Required action:
Restate the records in full, keeping every word as it is.

[Data for processing]

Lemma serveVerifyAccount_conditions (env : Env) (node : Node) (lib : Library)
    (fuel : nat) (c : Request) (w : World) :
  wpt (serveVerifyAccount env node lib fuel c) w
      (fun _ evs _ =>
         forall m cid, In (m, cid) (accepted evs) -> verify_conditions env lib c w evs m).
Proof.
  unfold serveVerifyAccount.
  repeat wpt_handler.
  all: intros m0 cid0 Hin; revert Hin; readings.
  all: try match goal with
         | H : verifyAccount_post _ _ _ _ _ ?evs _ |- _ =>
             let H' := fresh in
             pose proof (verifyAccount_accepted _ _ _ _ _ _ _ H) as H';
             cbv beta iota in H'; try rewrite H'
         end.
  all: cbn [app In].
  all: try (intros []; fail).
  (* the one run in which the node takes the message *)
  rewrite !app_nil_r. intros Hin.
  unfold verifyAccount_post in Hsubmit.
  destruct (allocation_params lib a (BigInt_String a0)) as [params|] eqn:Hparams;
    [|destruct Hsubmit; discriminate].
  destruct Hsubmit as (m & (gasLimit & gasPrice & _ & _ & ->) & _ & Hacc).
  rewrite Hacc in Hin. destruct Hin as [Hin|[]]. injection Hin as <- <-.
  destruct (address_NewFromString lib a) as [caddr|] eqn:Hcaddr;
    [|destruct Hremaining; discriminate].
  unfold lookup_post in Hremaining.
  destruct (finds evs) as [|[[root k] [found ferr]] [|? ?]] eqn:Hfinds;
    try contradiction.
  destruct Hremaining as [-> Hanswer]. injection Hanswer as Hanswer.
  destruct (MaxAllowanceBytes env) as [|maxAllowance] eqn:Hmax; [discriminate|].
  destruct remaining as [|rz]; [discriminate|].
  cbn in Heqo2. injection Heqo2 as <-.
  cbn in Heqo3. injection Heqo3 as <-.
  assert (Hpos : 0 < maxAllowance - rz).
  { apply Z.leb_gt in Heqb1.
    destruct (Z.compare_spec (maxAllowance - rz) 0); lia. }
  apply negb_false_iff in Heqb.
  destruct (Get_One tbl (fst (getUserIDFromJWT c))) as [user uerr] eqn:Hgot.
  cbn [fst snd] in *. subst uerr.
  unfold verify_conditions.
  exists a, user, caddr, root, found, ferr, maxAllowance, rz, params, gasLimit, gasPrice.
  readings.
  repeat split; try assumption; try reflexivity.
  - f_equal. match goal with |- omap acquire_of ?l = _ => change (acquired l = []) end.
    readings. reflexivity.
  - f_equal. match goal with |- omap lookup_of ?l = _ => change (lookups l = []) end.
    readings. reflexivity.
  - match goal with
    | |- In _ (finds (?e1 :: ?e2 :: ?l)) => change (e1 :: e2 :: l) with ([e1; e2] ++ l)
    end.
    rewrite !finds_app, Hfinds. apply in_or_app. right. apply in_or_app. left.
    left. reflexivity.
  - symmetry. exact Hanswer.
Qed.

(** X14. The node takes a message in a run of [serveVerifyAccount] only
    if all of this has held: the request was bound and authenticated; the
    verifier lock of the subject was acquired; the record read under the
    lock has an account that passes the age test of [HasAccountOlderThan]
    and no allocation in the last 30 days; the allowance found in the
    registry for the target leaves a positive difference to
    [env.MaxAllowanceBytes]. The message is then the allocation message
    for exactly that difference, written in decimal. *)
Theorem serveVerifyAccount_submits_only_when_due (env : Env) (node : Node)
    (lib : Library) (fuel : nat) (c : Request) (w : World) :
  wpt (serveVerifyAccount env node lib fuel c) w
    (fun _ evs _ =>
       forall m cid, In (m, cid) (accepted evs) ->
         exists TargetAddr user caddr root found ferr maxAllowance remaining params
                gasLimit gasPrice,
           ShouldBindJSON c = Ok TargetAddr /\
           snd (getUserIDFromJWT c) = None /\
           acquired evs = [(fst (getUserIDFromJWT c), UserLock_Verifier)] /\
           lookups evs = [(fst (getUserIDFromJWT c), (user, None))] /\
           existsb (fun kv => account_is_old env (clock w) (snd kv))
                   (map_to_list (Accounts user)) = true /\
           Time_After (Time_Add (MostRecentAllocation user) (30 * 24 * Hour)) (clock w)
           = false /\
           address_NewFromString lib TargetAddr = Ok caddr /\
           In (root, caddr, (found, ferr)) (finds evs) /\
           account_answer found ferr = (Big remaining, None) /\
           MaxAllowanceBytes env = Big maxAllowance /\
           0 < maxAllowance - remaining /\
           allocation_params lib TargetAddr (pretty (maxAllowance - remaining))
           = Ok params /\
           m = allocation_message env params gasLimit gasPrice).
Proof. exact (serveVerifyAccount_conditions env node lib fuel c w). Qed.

[/Data for processing]

The completed task:
Lemma serveVerifyAccount_conditions (env : Env) (node : Node) (lib : Library)
    (fuel : nat) (c : Request) (w : World) :
  wpt (serveVerifyAccount env node lib fuel c) w
      (fun _ evs _ =>
         forall m cid, In (m, cid) (accepted evs) -> verify_conditions env lib c w evs m).
Proof.
  unfold serveVerifyAccount.
  repeat wpt_handler.
  all: intros m0 cid0 Hin; revert Hin; readings.
  all: try match goal with
         | H : verifyAccount_post _ _ _ _ _ ?evs _ |- _ =>
             let H' := fresh in
             pose proof (verifyAccount_accepted _ _ _ _ _ _ _ H) as H';
             cbv beta iota in H'; try rewrite H'
         end.
  all: cbn [app In].
  all: try (intros []; fail).
  (* the one run in which the node takes the message *)
  rewrite !app_nil_r. intros Hin.
  unfold verifyAccount_post in Hsubmit.
  destruct (allocation_params lib a (BigInt_String a0)) as [params|] eqn:Hparams;
    [|destruct Hsubmit; discriminate].
  destruct Hsubmit as (m & (gasLimit & gasPrice & _ & _ & ->) & _ & Hacc).
  rewrite Hacc in Hin. destruct Hin as [Hin|[]]. injection Hin as <- <-.
  destruct (address_NewFromString lib a) as [caddr|] eqn:Hcaddr;
    [|destruct Hremaining; discriminate].
  unfold lookup_post in Hremaining.
  destruct (finds evs) as [|[[root k] [found ferr]] [|? ?]] eqn:Hfinds;
    try contradiction.
  destruct Hremaining as [-> Hanswer]. injection Hanswer as Hanswer.
  destruct (MaxAllowanceBytes env) as [|maxAllowance] eqn:Hmax; [discriminate|].
  destruct remaining as [|rz]; [discriminate|].
  cbn in Heqo2. injection Heqo2 as <-.
  cbn in Heqo3. injection Heqo3 as <-.
  assert (Hpos : 0 < maxAllowance - rz).
  { apply Z.leb_gt in Heqb1.
    destruct (Z.compare_spec (maxAllowance - rz) 0); lia. }
  apply negb_false_iff in Heqb.
  destruct (Get_One tbl (fst (getUserIDFromJWT c))) as [user uerr] eqn:Hgot.
  cbn [fst snd] in *. subst uerr.
  unfold verify_conditions.
  exists a, user, caddr, root, found, ferr, maxAllowance, rz, params, gasLimit, gasPrice.
  readings.
  repeat split; try assumption; try reflexivity.
  - f_equal. match goal with |- omap acquire_of ?l = _ => change (acquired l = []) end.
    readings. reflexivity.
  - f_equal. match goal with |- omap lookup_of ?l = _ => change (lookups l = []) end.
    readings. reflexivity.
  - match goal with
    | |- In _ (finds (?e1 :: ?e2 :: ?l)) => change (e1 :: e2 :: l) with ([e1; e2] ++ l)
    end.
    rewrite !finds_app, Hfinds. apply in_or_app. right. apply in_or_app. left.
    left. reflexivity.
  - symmetry. exact Hanswer.
Qed.

(** X14. The node takes a message in a run of [serveVerifyAccount] only
    if all of this has held: the request was bound and authenticated; the
    verifier lock of the subject was acquired; the record read under the
    lock has an account that passes the age test of [HasAccountOlderThan]
    and no allocation in the last 30 days; the allowance found in the
    registry for the target leaves a positive difference to
    [env.MaxAllowanceBytes]. The message is then the allocation message
    for exactly that difference, written in decimal. *)
Theorem serveVerifyAccount_submits_only_when_due (env : Env) (node : Node)
    (lib : Library) (fuel : nat) (c : Request) (w : World) :
  wpt (serveVerifyAccount env node lib fuel c) w
    (fun _ evs _ =>
       forall m cid, In (m, cid) (accepted evs) ->
         exists TargetAddr user caddr root found ferr maxAllowance remaining params
                gasLimit gasPrice,
           ShouldBindJSON c = Ok TargetAddr /\
           snd (getUserIDFromJWT c) = None /\
           acquired evs = [(fst (getUserIDFromJWT c), UserLock_Verifier)] /\
           lookups evs = [(fst (getUserIDFromJWT c), (user, None))] /\
           existsb (fun kv => account_is_old env (clock w) (snd kv))
                   (map_to_list (Accounts user)) = true /\
           Time_After (Time_Add (MostRecentAllocation user) (30 * 24 * Hour)) (clock w)
           = false /\
           address_NewFromString lib TargetAddr = Ok caddr /\
           In (root, caddr, (found, ferr)) (finds evs) /\
           account_answer found ferr = (Big remaining, None) /\
           MaxAllowanceBytes env = Big maxAllowance /\
           0 < maxAllowance - remaining /\
           allocation_params lib TargetAddr (pretty (maxAllowance - remaining))
           = Ok params /\
           m = allocation_message env params gasLimit gasPrice).
Proof. exact (serveVerifyAccount_conditions env node lib fuel c w). Qed.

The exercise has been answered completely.